WHAT NEEDS TO BE DONE:
Your response should contain each line of the data that includes "comparison".

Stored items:
· · · ·

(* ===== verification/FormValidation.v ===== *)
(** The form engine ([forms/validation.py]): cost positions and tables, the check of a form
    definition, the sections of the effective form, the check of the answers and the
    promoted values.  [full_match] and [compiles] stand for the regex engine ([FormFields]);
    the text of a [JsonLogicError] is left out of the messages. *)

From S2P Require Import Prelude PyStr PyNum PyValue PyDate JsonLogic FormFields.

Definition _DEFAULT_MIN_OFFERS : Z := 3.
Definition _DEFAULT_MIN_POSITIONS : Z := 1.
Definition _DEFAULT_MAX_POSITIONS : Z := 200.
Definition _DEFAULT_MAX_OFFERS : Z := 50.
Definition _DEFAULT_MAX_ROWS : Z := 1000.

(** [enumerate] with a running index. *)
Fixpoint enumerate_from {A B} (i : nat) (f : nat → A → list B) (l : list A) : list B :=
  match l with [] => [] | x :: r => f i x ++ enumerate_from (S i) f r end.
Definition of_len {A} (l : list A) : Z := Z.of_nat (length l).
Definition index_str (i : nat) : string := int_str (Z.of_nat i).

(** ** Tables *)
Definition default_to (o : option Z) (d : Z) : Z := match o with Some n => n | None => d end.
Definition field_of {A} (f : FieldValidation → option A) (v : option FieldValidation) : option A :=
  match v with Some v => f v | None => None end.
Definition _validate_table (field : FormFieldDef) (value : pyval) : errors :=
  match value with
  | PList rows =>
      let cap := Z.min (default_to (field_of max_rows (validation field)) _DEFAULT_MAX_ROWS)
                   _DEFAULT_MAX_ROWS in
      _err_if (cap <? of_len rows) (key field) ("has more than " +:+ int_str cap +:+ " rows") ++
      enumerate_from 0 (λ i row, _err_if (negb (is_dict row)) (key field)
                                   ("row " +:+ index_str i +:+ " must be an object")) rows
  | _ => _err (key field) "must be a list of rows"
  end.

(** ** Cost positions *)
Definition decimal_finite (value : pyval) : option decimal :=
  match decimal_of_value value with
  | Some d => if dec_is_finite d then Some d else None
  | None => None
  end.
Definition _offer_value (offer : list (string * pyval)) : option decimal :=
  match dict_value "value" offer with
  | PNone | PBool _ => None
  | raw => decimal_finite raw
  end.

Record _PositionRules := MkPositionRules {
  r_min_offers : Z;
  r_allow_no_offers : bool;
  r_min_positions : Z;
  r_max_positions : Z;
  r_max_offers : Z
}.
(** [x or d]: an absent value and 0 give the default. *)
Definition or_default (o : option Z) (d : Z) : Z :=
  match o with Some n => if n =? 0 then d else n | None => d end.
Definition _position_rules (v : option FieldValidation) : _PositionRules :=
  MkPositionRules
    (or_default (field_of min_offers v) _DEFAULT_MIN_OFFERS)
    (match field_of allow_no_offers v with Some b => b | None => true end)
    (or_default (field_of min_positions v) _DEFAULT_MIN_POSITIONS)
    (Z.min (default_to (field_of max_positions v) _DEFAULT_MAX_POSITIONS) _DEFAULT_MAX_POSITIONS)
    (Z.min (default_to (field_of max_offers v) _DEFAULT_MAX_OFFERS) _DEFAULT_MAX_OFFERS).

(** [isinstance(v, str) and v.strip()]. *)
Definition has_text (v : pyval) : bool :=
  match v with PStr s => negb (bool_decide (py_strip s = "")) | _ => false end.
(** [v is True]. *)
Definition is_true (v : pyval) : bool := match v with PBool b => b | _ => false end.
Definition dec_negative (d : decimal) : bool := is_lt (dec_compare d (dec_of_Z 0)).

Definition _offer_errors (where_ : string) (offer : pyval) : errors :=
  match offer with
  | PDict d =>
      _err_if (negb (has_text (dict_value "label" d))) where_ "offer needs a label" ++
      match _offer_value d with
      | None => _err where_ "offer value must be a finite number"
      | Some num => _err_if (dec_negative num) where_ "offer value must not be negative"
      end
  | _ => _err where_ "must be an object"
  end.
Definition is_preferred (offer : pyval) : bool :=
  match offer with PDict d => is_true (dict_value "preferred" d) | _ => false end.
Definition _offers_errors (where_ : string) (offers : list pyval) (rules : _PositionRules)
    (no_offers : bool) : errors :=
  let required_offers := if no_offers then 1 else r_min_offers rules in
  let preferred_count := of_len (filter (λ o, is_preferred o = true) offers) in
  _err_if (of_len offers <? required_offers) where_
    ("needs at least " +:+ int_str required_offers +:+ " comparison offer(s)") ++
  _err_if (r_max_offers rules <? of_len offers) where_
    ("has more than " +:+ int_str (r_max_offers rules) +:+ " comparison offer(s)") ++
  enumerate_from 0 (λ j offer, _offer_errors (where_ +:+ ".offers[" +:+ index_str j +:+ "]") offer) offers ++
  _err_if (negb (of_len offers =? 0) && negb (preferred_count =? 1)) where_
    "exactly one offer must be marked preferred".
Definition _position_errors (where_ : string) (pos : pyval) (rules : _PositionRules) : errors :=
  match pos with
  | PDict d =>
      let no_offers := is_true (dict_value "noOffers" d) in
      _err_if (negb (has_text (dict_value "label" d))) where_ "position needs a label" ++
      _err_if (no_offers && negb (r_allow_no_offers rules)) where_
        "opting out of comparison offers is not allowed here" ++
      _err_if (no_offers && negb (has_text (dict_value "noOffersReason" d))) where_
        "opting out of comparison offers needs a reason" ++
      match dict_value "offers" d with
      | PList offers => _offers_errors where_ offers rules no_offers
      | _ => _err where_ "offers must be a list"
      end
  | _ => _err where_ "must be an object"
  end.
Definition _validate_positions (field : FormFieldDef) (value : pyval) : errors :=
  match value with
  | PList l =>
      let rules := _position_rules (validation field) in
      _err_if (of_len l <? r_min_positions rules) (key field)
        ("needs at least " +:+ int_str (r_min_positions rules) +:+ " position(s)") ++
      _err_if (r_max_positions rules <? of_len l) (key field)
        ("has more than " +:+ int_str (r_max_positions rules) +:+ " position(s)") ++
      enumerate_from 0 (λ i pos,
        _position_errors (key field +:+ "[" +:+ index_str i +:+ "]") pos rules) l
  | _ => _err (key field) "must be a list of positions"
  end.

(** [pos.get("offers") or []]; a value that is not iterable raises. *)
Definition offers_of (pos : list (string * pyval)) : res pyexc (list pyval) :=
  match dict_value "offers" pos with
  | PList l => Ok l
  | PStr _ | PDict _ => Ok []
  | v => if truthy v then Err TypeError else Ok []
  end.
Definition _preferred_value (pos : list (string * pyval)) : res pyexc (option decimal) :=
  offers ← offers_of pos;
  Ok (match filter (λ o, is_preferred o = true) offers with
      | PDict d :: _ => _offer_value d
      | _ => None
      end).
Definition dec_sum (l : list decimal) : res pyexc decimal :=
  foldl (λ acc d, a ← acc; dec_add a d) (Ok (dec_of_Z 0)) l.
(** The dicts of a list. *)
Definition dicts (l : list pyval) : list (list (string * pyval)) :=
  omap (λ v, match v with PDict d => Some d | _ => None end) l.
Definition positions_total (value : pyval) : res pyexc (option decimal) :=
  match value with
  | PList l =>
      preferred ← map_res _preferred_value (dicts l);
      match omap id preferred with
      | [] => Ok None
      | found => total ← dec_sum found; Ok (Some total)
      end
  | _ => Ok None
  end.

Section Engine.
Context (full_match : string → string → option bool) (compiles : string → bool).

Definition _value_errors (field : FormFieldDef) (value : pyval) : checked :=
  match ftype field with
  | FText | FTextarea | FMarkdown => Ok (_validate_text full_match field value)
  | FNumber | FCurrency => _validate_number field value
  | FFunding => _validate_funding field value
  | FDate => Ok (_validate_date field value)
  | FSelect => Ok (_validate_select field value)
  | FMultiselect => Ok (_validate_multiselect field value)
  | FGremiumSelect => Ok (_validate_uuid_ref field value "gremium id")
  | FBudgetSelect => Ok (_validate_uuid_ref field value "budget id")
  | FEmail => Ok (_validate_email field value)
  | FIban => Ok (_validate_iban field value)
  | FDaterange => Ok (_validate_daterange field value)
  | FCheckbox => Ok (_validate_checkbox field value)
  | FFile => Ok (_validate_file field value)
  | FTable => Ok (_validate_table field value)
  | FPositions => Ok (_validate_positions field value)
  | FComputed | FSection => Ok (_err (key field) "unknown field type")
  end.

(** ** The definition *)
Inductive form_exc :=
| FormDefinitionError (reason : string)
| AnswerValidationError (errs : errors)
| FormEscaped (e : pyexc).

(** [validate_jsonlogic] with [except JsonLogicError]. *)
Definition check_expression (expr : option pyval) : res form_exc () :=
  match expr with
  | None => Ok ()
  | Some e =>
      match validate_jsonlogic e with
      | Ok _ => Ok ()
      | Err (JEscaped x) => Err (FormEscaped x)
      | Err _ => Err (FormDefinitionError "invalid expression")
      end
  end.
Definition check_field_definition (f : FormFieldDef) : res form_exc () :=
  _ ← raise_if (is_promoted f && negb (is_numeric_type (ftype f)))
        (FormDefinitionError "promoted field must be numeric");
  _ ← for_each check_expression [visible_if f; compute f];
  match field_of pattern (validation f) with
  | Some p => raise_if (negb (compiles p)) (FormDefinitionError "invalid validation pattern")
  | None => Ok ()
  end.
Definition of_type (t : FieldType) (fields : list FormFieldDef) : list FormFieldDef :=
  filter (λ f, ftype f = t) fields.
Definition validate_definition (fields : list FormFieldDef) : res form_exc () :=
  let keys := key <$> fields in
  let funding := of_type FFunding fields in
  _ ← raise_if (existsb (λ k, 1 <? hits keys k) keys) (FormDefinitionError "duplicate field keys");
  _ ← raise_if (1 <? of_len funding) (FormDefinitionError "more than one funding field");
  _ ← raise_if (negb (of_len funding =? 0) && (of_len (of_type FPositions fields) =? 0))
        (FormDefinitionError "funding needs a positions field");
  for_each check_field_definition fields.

· · · ·

PROBLEM SOLUTION:
    ("needs at least " +:+ int_str required_offers +:+ " comparison offer(s)") ++
    ("has more than " +:+ int_str (r_max_offers rules) +:+ " comparison offer(s)") ++
        "opting out of comparison offers is not allowed here" ++
        "opting out of comparison offers needs a reason" ++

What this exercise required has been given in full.